This strangely dressed Beck raised an eyebrow. "Mister Beck. Poor manners, too. What a troublesome customer." Yet for all the snobby talk, his laugh was still crude.

"What are you doing here?"

Beck feigned being languished for having to talk to someone beneath him, "I didn't know anyone from the low-income bracket such as you who addresses me in such a familiar manner." In his typical fashion Beck hammed it up and put on a show for the gathered audience in the bank who had begun to stare at Roger.

"Get out of my home, Beck!" Roger growls.

Beck waved to his audience to get their attention. "Even if this person deposits just 5 cents, we here at Acme Bank treat him as a valued customer. We here are proud of that fact. However, we at this bank, which shoulders the burdens of social welfare, will speak in good faith with even this poor pitiable man who lives in a fantasy world." Beck bowed for his clapping audience, and his assistant sneered in a cocetis manner.

Roger became visibly ticked off; this was the last straw in his book. "Get out of here before you're crushed by rubble." He growls and raises his left arm to his face, "Bi… huh?" The watch on his wrist is nothing more than junk. The face is broken, the battery gone. Everything became black and a blur for him as he questioned, "Where am I supposed to go?"

He could swear he heard a familiar voice call to him, "You need to come back to reality, Roger."

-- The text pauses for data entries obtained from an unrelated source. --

(* ===== verification/CoreBroker.v ===== *)
(** * A broker: state, routes and interfaces

    Models [src/helics/core/CoreBroker.hpp] and, of [CoreBroker.cpp], the
    routing of messages, the registration of interfaces, the links between
    them, the start of a federation and its dependencies.  The members that
    [src/helics/core/BrokerBase.hpp] holds for the broker are part of the same
    state.

    An operation of the class is a computation on the state.  What a broker does to the outside is appended to
    [outputs]: the messages it transmits on a route, the routes it opens and
    closes, and the messages it puts into its own queue; the time coordinator
    of the broker sends into that queue as well.  Log output is left out but
    for the messages of other parts that a root broker is to log. *)

From Stdlib Require Import Ascii.
From S2P Require Import Prelude StateMonad HTime Identifiers DualVector JsonBuilder TimeDependencies ForwardingTimeCoordinator HandleManager UnknownHandleManager CoreTypes ActionMessage.
Import Basic (BasicHandleInfo) Kind (handle_type) JsonMap (JsonMapBuilder).

(** ** Data *)

Module BState.
Inductive broker_state_t :=
  | created | configuring | configured | connecting | connected | initializing | operating
  | terminating | terminated | errored.

#[global] Instance broker_state_t_eq_dec : EqDecision broker_state_t.
Proof. solve_decision. Defined.

(** the values of the enumeration *)
Definition code (s : broker_state_t) : Z :=
  match s with
  | created => -6 | configuring => -5 | configured => -4 | connecting => -3 | connected => -2
  | initializing => -1 | operating => 0 | terminating => 1 | terminated => 3 | errored => 7
  end.

Definition lt (a b : broker_state_t) : bool := code a <? code b.
End BState.
Import BState (broker_state_t).

Module FedInfo.
Record BasicFedInfo := mkFedInfo {
  name : string;
  global_id : global_federate_id;
  route : route_id;
  parent : global_broker_id;
  isDisconnected : bool;
}.

#[global] Instance BasicFedInfo_settable : Settable BasicFedInfo := fun r =>
  mkFedInfo (name r) (global_id r) (route r) (parent r) (isDisconnected r).

Definition new (fedname : string) : BasicFedInfo :=
  mkFedInfo fedname GlobalFedId.invalid RouteId.invalid GlobalBrokerId.invalid false.
End FedInfo.
Import FedInfo (BasicFedInfo).

Module BrkInfo.
Record BasicBrokerInfo := mkBrokerInfo {
  name : string;
  global_id : global_broker_id;
  route : route_id;
  parent : global_broker_id;
  _initRequested : bool;
  isDisconnected : bool;
  _hasTimeDependency : bool;
  _core : bool;
  _nonLocal : bool;
  _route_key : bool;
  _sent_disconnect_ack : bool;
  routeInfo : string;
}.

#[global] Instance BasicBrokerInfo_settable : Settable BasicBrokerInfo := fun r =>
  mkBrokerInfo (name r) (global_id r) (route r) (parent r) (_initRequested r) (isDisconnected r)
    (_hasTimeDependency r) (_core r) (_nonLocal r) (_route_key r) (_sent_disconnect_ack r) (routeInfo r).

Definition new (brokerName : string) : BasicBrokerInfo :=
  mkBrokerInfo brokerName GlobalBrokerId.invalid RouteId.invalid GlobalBrokerId.invalid
    false false false false false false false "".
End BrkInfo.
Import BrkInfo (BasicBrokerInfo).

(** Readings of the steady clock and the timeout, in nanoseconds and
    milliseconds; a clock that was never read is at its epoch. *)
Record TimeoutMonitor := mkMonitor {
  waitingForPingReply : bool;
  lastParentPing : Z;
  startWaiting : Z;
  timeout : Z;
  waitingForConnection : bool;
}.

#[export] Instance TimeoutMonitor_settable : Settable TimeoutMonitor := fun r =>
  mkMonitor (waitingForPingReply r) (lastParentPing r) (startWaiting r) (timeout r)
    (waitingForConnection r).

Definition new_monitor : TimeoutMonitor := mkMonitor false 0 0 100000000 false.

(** What a broker or a core does to the outside. *)
Inductive broker_event :=
  | Transmit (route : route_id) (m : ActionMessage)
  | AddRoute (route : route_id) (info : string)
  | RemoveRoute (route : route_id)
  | Enqueue (m : ActionMessage)
  | LogText (level : Z) (source text : string)
  | DelayedValue (index : Z) (value : string)
  | BrokerDisconnect
  | Unregister (identifier : string)
  | DisconnectTriggered
  (* of a core only: a message for the log of a federate, and the logger *)
  | FederateLog (federate : nat) (level : Z) (source text : string)
  | LoggerChanged (present : bool).

#[export] Instance broker_event_eq_dec : EqDecision broker_event.
Proof. solve_decision. Defined.

(** [defs::errors] that the broker sends *)
Definition registration_failure : Z := -1.
Definition connection_failure : Z := -2.
(** [log_level] *)
Definition log_error : Z := 0.
Definition log_warning : Z := 1.

(** the places of the strings of a registration *)
Definition typeStringLoc : Z := 0.
Definition unitStringLoc : Z := 1.
Definition typeOutStringLoc : Z := 1.

Module Brk.
Section Broker.
Context `{Platform} {C : Type -> Type} `{DualVector C} `{JsonLib}.
(** the formatting library *)
Context (fmt_format : string -> list string -> string).

Record CoreBroker := mkBroker {
  (* BrokerBase *)
  global_id : global_broker_id;
  global_broker_id_local : global_broker_id;
  higher_broker_id : global_broker_id;
  maxLogLevel : Z;
  minFederateCount : Z;
  minBrokerCount : Z;
  brokerTimeout : Time;
  identifier : string;
  address : string;
  haltOperations : bool;
  timeCoord : ForwardingTimeCoordinator;
  brokerState : broker_state_t;
  hasTimeDependency : bool;
  enteredExecutionMode : bool;
  hasFilters : bool;
  (* CoreBroker *)
  _isRoot : bool;
  isRootc : bool;
  connectionEstablished : bool;
  routeCount : Z;
  _federates : C BasicFedInfo;
  _brokers : C BasicBrokerInfo;
  previous_local_broker_identifier : string;
  handles : HandleManager;
  unknownHandles : UnknownHandleManager;
  delayedDependencies : list (string * global_federate_id);
  global_id_translation : gmap global_federate_id local_federate_id;
  routing_table : gmap global_federate_id route_id;
  knownExternalEndpoints : gmap string route_id;
  global_values : gmap string string;
  queryCounter : Z;
  fedMap : JsonMapBuilder;
  fedMapRequestors : list ActionMessage;
  depMap : JsonMapBuilder;
  depMapRequestors : list ActionMessage;
  dataflowMapRequestors : list ActionMessage;
  earlyMessages : list ActionMessage;
  delayTransmitQueue : list ActionMessage;
  timeoutMon : TimeoutMonitor;
  outputs : list broker_event;
}.

#[global] Instance CoreBroker_settable : Settable CoreBroker := fun r =>
  mkBroker (global_id r) (global_broker_id_local r) (higher_broker_id r) (maxLogLevel r)
    (minFederateCount r) (minBrokerCount r) (brokerTimeout r) (identifier r) (address r)
    (haltOperations r) (timeCoord r) (brokerState r) (hasTimeDependency r) (enteredExecutionMode r)
    (hasFilters r) (_isRoot r) (isRootc r) (connectionEstablished r) (routeCount r) (_federates r)
    (_brokers r) (previous_local_broker_identifier r) (handles r) (unknownHandles r)
    (delayedDependencies r) (global_id_translation r) (routing_table r) (knownExternalEndpoints r)
    (global_values r) (queryCounter r) (fedMap r) (fedMapRequestors r) (depMap r)
    (depMapRequestors r) (dataflowMapRequestors r) (earlyMessages r) (delayTransmitQueue r)
    (timeoutMon r) (outputs r).

(** The object a constructor makes, after [configureBase] made its coordinator
    and set its state. *)
Definition new_broker (name : string) (setAsRootBroker : bool) : CoreBroker := {|
  global_id := parent_broker_id; global_broker_id_local := GlobalBrokerId.invalid;
  higher_broker_id := 0; maxLogLevel := 1; minFederateCount := 1; minBrokerCount := 0;
  brokerTimeout := 30000000000; identifier := name; address := ""; haltOperations := false;
  timeCoord := new_forwarding <| has_sender := true |>; brokerState := BState.configured;
  hasTimeDependency := false; enteredExecutionMode := false; hasFilters := false;
  _isRoot := setAsRootBroker; isRootc := setAsRootBroker; connectionEstablished := false;
  routeCount := 1; _federates := dv_empty; _brokers := dv_empty;
  previous_local_broker_identifier := ""; handles := empty_manager; unknownHandles := no_unknowns;
  delayedDependencies := []; global_id_translation := ∅; routing_table := ∅;
  knownExternalEndpoints := ∅; global_values := ∅; queryCounter := 1; fedMap := JsonMap.new_builder;
  fedMapRequestors := []; depMap := JsonMap.new_builder; depMapRequestors := [];
  dataflowMapRequestors := []; earlyMessages := []; delayTransmitQueue := [];
  timeoutMon := new_monitor; outputs := [];
|}.

(** ** Computations on the state *)

Definition M (A : Type) : Type := St CoreBroker A.

Definition emit (e : broker_event) : M unit := modifies (fun b => b <| outputs ::= fun l => l ++ [e] |>).
Definition transmit (route : route_id) (m : ActionMessage) : M unit := emit (Transmit route m).
Definition addRoute (route : route_id) (info : string) : M unit := emit (AddRoute route info).
Definition removeRoute (route : route_id) : M unit := emit (RemoveRoute route).
Definition addActionMessage (m : ActionMessage) : M unit := emit (Enqueue m).

(** A call of the time coordinator, whose messages go to the broker's queue. *)
Definition tc {A} (op : ForwardingTimeCoordinator -> A * ForwardingTimeCoordinator) : M A := fun b =>
  let '(a, fc) := op (timeCoord b <| sent := [] |>) in
  Some (a, b <| timeCoord := fc <| sent := [] |> |>
             <| outputs ::= fun l => l ++ ((fun m => Enqueue (copy_construct m)) <$> sent fc) |>).
Definition tc_ (op : ForwardingTimeCoordinator -> ForwardingTimeCoordinator) : M unit :=
  tc (fun fc => (tt, op fc)).

(** Assignments through an iterator. *)
Definition set_broker (p : nat) (f : BasicBrokerInfo -> BasicBrokerInfo) : M unit :=
  modifies (fun b => b <| _brokers ::= dv_modify p f |>).
Definition set_federate (p : nat) (f : BasicFedInfo -> BasicFedInfo) : M unit :=
  modifies (fun b => b <| _federates ::= dv_modify p f |>).
Definition broker_at (p : nat) : M BasicBrokerInfo :=
  let* o := gets (fun b => dv_elements (_brokers b) !! p) in deref o.
Definition federate_at (p : nat) : M BasicFedInfo :=
  let* o := gets (fun b => dv_elements (_federates b) !! p) in deref o.

(** A loop over the brokers; the body gets the element as it is then. *)
Definition for_brokers (f : nat -> BasicBrokerInfo -> M unit) : M unit :=
  let* n := gets (fun b => length (dv_elements (_brokers b))) in
  for_each (seq 0 n) (fun p => let* brk := broker_at p in f p brk).

(** ** Routes *)

Definition getRoute_of (fedid : global_federate_id) (b : CoreBroker) : route_id :=
  if (fedid =? parent_broker_id) || (fedid =? higher_broker_id b) then RouteId.parent_route_id
  else default RouteId.parent_route_id (routing_table b !! fedid).
Definition getRoute (fedid : global_federate_id) : M route_id := gets (getRoute_of fedid).

(** [getBrokerById]: the position of the broker, when there is one. *)
Definition getBrokerById_of (brokerid : global_broker_id) (b : CoreBroker) : option nat :=
  if isRootc b then
    let brkNum := GlobalBrokerId.localIndex brokerid in
    if isValidIndex brkNum (dv_elements (_brokers b)) then Some (Z.to_nat brkNum) else None
  else dv_find_id brokerid (_brokers b).
Definition getBrokerById (brokerid : global_broker_id) : M (option nat) :=
  gets (getBrokerById_of brokerid).

(** [routeMessage (cmd)] *)
Definition routeMessage (cmd : ActionMessage) : M unit :=
  let* higher := gets higher_broker_id in
  if (dest_id cmd =? parent_broker_id) || (dest_id cmd =? higher)
  then transmit RouteId.parent_route_id cmd
  else let* route := getRoute (dest_id cmd) in transmit route cmd.

(** [routeMessage (cmd, dest)]: the caller's command keeps the destination. *)
Definition routeMessage_to (cmd : ActionMessage) (dest : global_federate_id) : M unit :=
  if dest =? GlobalFedId.invalid then skip
  else routeMessage (cmd <| dest_id := dest |>).

Definition transmitToParent (cmd : ActionMessage) : M unit :=
  let* root := gets _isRoot in
  if root then addActionMessage cmd
  else
    let* gid := gets global_id in
    if negb (GlobalBrokerId.isValid gid)
    then modifies (fun b => b <| delayTransmitQueue ::= fun q => q ++ [cmd] |>)
    else transmit RouteId.parent_route_id cmd.

(** [broadcast (cmd)]: to the brokers directly below that are connected. *)
Definition broadcast (cmd : ActionMessage) : M unit :=
  for_brokers (fun p brk =>
    when (negb (BrkInfo._nonLocal brk) && negb (BrkInfo.isDisconnected brk))
      (transmit (BrkInfo.route brk) (cmd <| dest_id := BrkInfo.global_id brk |>))).

(** the route of a message to an endpoint that is known by name *)
Definition fillMessageRouteInformation (mess : ActionMessage) : M (route_id * ActionMessage) :=
  let endpointName := getString targetStringLoc mess in
  let* b := gets (fun b : CoreBroker => b) in
  match getEndpoint endpointName (handles b) with
  | Some eptInfo =>
      mret (getRoute_of (fed_id (Basic.handle eptInfo)) b, setDestination (Basic.handle eptInfo) mess)
  | None =>
      match knownExternalEndpoints b !! endpointName with
      | Some route => mret (route, mess)
      | None => mret (RouteId.parent_route_id, mess)
      end
  end.

(** [transmitDelayedMessages]: the queue in order, with the new identifier *)
Definition transmitDelayedMessages : M unit :=
  let* q := gets delayTransmitQueue in
  modifies (fun b => b <| delayTransmitQueue := [] |>);;
  for_each q (fun msg =>
    let* local := gets global_broker_id_local in
    transmit RouteId.parent_route_id (msg <| source_id := local |>)).

Definition isConnected (b : CoreBroker) : bool :=
  bool_decide (brokerState b = BState.operating) || bool_decide (brokerState b = BState.connected).

Definition isOpenToNewFederates (b : CoreBroker) : bool :=
  bool_decide (brokerState b <> BState.created) && BState.lt (brokerState b) BState.operating &&
  negb (haltOperations b).

(** ** Counting *)

Definition allInitReady (b : CoreBroker) : bool :=
  if int32 (dv_size (_federates b)) <? minFederateCount b then false
  else if int32 (dv_size (_brokers b)) <? minBrokerCount b then false
  else forallb (fun brk => BrkInfo._nonLocal brk || BrkInfo._initRequested brk) (dv_elements (_brokers b)).

Definition allDisconnected (b : CoreBroker) : bool :=
  forallb (fun brk => BrkInfo._nonLocal brk || BrkInfo.isDisconnected brk) (dv_elements (_brokers b)).
End Broker.
End Brk.

Arguments Brk.CoreBroker C {_}.
Arguments Brk.M C {_} A.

It was night in this city called Manhattan. The skyscrapers were lit up, cars drove by, it was lively. He was wandering down 42th street now, but he was numb from before. He takes a back street and ends up somewhere familiar. A car runs over a manhole with a clank; the noise is jarring. In this darker alley the neon sign of The Nightin Gale lights the street with a few lamps, making it hard to see patrons. Roger thrusts his hands in his pockets and looks up at the sign, it gives him a sense of Deja vu.

A doorman comes down and opens the door of a red sedan, and in those moments it's as if a bright stage light brightens the whole area. A young woman of barely eighteen in a chic short red dress exits the car, thanking the doorman as she rushes up the stairs. Her auburn locks lay in a pageboy haircut, her lips painted red, her skin pale but still maintaining a healthy glow. Her eyes sparkle with an innocence only young girls know. "Hurry father."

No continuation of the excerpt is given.